La poesia e il senso comunitario
Ho preso possesso della mia vita a undici anni appena compiuti, quando mio padre, in uno dei rari momenti in cui pensò di “farmi un discorso serio”, mi chiese ufficialmente di rinunciare all’ipotesi di andare in seminario. La casa si era improvvisamente fatta enorme e vuota. Proprio mentre ci apprestavamo a trasferirci nell’appartamento quasi arredato (il piano nuovo della casa), senza dover più convivere con i nonni, divisi a loro volta tra una camera al piano terra e un cucinino nel seminterrato, mia madre era morta. Ne ascoltai io i gemiti nel bagno chiuso a chiave, in quel febbraio; mandai io i cugini a chiamare mio padre (non avevamo ancora un telefono in casa); aiutai io mio padre a sfondare il vetro della porta del bagno; tenni io compagnia alla sorellina, finché non vennero a prenderci per portarci all’ospedale…
Avevo maturato proprio con mia madre la decisione di entrare in seminario. Con lei e con il parroco. Ai loro occhi ero il tipico bravo bambino, ma in verità non sapevano nulla delle mie avventure, nei boschi e nelle brughiere, insieme al compagno più selvatico della classe. Quando il prete mi spiegò che avrei potuto giocare ogni giorno a calcio su un campo vero, accettai la proposta. Avevo una vocazione, per il calcio. Ma nessuno, in famiglia, pareva in grado di assecondare il mio desiderio e di sobbarcarsi un tale impegno (come sono cambiati, i tempi…).
Così, a undici anni, davanti a mio padre e a quello che era in effetti un dolcissimo ricatto morale, dissi comunque di no. “Andrò in seminario”.
Fu una scelta d’istinto. Forse volevo solo fuggire da un luogo di dolore.
Cominciò allora la mia vita comunitaria, per me che ero fondamentalmente un solitario, e per di più un bambino sensibile, ingenuo come un provincialotto, fragile. Ero soldato semplice, nelle lotte camerata contro camerata, quando “il don” si allontanava e, guidati dai “terzini” più spregiudicati, piombavamo sui letti dei nostri avversari, armati di asciugamani bagnati.
Il seminario era in città, a Novara. Tra le risaie. Per me, era come andare su Marte.
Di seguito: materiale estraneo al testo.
(** * Power-transitions dashboard: score calculation and N/A propagation

    A shallow embedding of the scoring code of the dashboard and the
    properties its specification states about it. The code is that of
    [src/constants/index.jsx] (SCORE_MAPPINGS), of the score calculation
    module printed after [docs/CHANGELOG_BACKEND.md]
    ([src/utils/scoreCalculations.js]) and of the functions quoted in the
    change logs: [isNA] and [generateExpertAnalysis]
    ([docs/CHANGELOG_FRONTEND.md]), [calculateCapacitySizeScore] and the
    queries of [backend/models/expertAnalysis.js] (the backend change log).

    JavaScript values are modelled as they are at run time: numbers are
    IEEE 754 binary64 values (Rocq's primitive [float]), strings are
    sequences of code units (restricted to the range 0..255), objects used
    as records are finite maps from property names to values. *)

From Stdlib Require Import ZArith NArith String Ascii List Bool Lia.
From Stdlib Require Import Floats.PrimFloat Floats.SpecFloat Floats.FloatOps
  Floats.FloatAxioms.
From stdpp Require Import gmap strings.

Set Warnings "-inexact-float".
Local Open Scope string_scope.

(* ===================================================================== *)
(** ** JavaScript strings *)
(* ===================================================================== *)

Module JsString.

(** WhiteSpace and LineTerminator code units below 256: TAB, LF, VT, FF,
    CR, SP and NBSP. *)
Definition isWhiteSpace (c : ascii) : bool :=
  let n := N_of_ascii c in
  ((9 <=? n) && (n <=? 13) || (n =? 32) || (n =? 160))%N.

Fixpoint trimStart (s : string) : string :=
  match s with
  | EmptyString => EmptyString
  | String c s' => if isWhiteSpace c then trimStart s' else s
  end.

Fixpoint trimEnd (s : string) : string :=
  match s with
  | EmptyString => EmptyString
  | String c s' =>
      match trimEnd s' with
      | EmptyString => if isWhiteSpace c then EmptyString else String c EmptyString
      | t => String c t
      end
  end.

(** [String.prototype.trim] *)
Definition trim (s : string) : string := trimEnd (trimStart s).

(** Lower-casing of one code unit: A-Z and the Latin-1 capitals. *)
Definition lowerChar (c : ascii) : ascii :=
  let n := N_of_ascii c in
  if ((65 <=? n) && (n <=? 90)
      || (192 <=? n) && (n <=? 222) && negb (n =? 215))%N
  then ascii_of_N (n + 32) else c.

(** [String.prototype.toLowerCase] *)
Fixpoint toLowerCase (s : string) : string :=
  match s with
  | EmptyString => EmptyString
  | String c s' => String (lowerChar c) (toLowerCase s')
  end.

Fixpoint startsWith (s p : string) {struct p} : bool :=
  match p, s with
  | EmptyString, _ => true
  | String _ _, EmptyString => false
  | String a p', String b s' => if Ascii.eqb a b then startsWith s' p' else false
  end.

(** [String.prototype.includes] *)
Fixpoint includes (s sub : string) : bool :=
  if startsWith s sub then true
  else match s with
       | EmptyString => false
       | String _ s' => includes s' sub
       end.

Fixpoint repeat (c : ascii) (n : nat) : string :=
  match n with
  | O => EmptyString
  | S n' => String c (repeat c n')
  end.

Fixpoint take (n : nat) (s : string) : string :=
  match n, s with
  | S n', String c s' => String c (take n' s')
  | _, _ => EmptyString
  end.

Fixpoint drop (n : nat) (s : string) : string :=
  match n, s with
  | S n', String _ s' => drop n' s'
  | _, _ => s
  end.

End JsString.

(* ===================================================================== *)
(** ** JavaScript numbers *)
(* ===================================================================== *)

Module JsNumber.

Abbreviation number := float.

Definition isNaN (x : number) : bool := PrimFloat.is_nan x.

(** The binary64 value nearest to the rational [num / den] (ties to even),
    with the given sign. *)
Definition roundRatio (neg : bool) (num den : positive) : spec_float :=
  SFdiv prec emax (S754_finite neg num 0) (S754_finite false den 0).

(** The binary64 value nearest to [m * 10 ^ e10]. *)
Definition roundDecimal (neg : bool) (m : N) (e10 : Z) : spec_float :=
  match m with
  | N0 => S754_zero neg
  | Npos p =>
      match e10 with
      | Zneg k => roundRatio neg p (Pos.pow 10 k)
      | Z0 => roundRatio neg p 1
      | Zpos k => roundRatio neg (p * Pos.pow 10 k) 1
      end
  end.

(** *** Decimal digits *)

Definition isDigit (c : ascii) : bool :=
  let n := N_of_ascii c in ((48 <=? n) && (n <=? 57))%N.

Definition digitVal (c : ascii) : N := (N_of_ascii c - 48)%N.

Definition digitChar (d : N) : ascii := ascii_of_N (48 + d).

(** Reads the longest prefix of decimal digits: its value from the
    accumulator [acc], the number of digits read and the rest. *)
Fixpoint readDigits (s : string) (acc : N) (cnt : nat) : N * nat * string :=
  match s with
  | String c s' =>
      if isDigit c then readDigits s' (10 * acc + digitVal c)%N (S cnt)
      else (acc, cnt, s)
  | EmptyString => (acc, cnt, s)
  end.

(** Decimal digits of a natural number, most significant first. *)
Fixpoint digitsFuel (fuel : nat) (n : N) (acc : string) : string :=
  match fuel with
  | O => acc
  | S fuel' =>
      let acc' := String (digitChar (n mod 10)) acc in
      if (n / 10 =? 0)%N then acc' else digitsFuel fuel' (n / 10)%N acc'
  end.

Definition digitsOfN (n : N) : string :=
  digitsFuel (S (N.to_nat (N.log2 n))) n EmptyString.

(** *** [parseFloat] on a string: the longest prefix that is a
    StrDecimalLiteral, after leading white space. *)

Definition readSign (s : string) : bool * string :=
  match s with
  | String "-" s' => (true, s')
  | String "+" s' => (false, s')
  | _ => (false, s)
  end.

(** The exponent part [e[+-]digits], when a complete one is present. *)
Definition readExponent (s : string) : Z :=
  match s with
  | String c s' =>
      if (Ascii.eqb c "e" || Ascii.eqb c "E")%bool then
        let '(neg, s'') := readSign s' in
        let '(v, cnt, _) := readDigits s'' 0%N O in
        match cnt with
        | O => 0%Z
        | S _ => if neg then (- Z.of_N v)%Z else Z.of_N v
        end
      else 0%Z
  | EmptyString => 0%Z
  end.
Tornavo il sabato pomeriggio, per rientrare la domenica prima di cena. E una volta al mese si restava anche il fine settimana. Avrò ricevuto un paio di telefonate in tre anni, da casa.
La mia solitudine era incapsulata nel “popolo” di noi ragazzini. I più piccoli, come me, erano ancora bambini. Quelli di terza ci parevano invece già uomini fatti. Me ne rendevo bene conto quando, uno di fianco all’altro davanti ai rispettivi lavandini, confrontavo le mie gambette glabre con quelle dei più grandi, muscolose e ricoperte di peli.
Cominciai allora a scrivere i miei primi versi. Strano, avevo avuto, alle elementari, una maestra giovane, brava e avvenente: pittrice, oltretutto. Avrei venduto l’anima al diavolo per dimostrare talento nel disegno. Invece, era l’unico ambito a scuola in cui il mio compagno selvatico si dimostrava più bravo di me. In seminario, però, certe lezioni, e soprattutto la ripetizione giornaliera del salterio, mi spingevano alla ricerca di una personale musica di pensieri per mettere ordine al mondo che, dentro e fuori di me, cambiava così furiosamente. Furono gli anni della Grande Nevicata dell’Ottantacinque (raccontata bene in poesia dall’amico Federico Italiano), di Chernobyl, della scoperta dell’Aids. Alcuni miei compagni furono beccati chiusi in bagno assieme, ed espulsi. Ma io sapevo anche di altri. E io stesso dominavo a fatica pulsioni che non conoscevo, attratto soprattutto da alcune figure femminili che vedevo solo la domenica sera, quando tutti rientravamo, e le famiglie si incrociavano mentre ciascuna preparava il letto per il suo piccolo seminarista. Poi, dopo cena, con la scusa di vedere i gol della giornata di calcio in coda al Tiggì, forse si sarebbe potuto sbirciare un po’ di “Drive In”, qualora “il don” si fosse allontanato per qualche sua faccenda…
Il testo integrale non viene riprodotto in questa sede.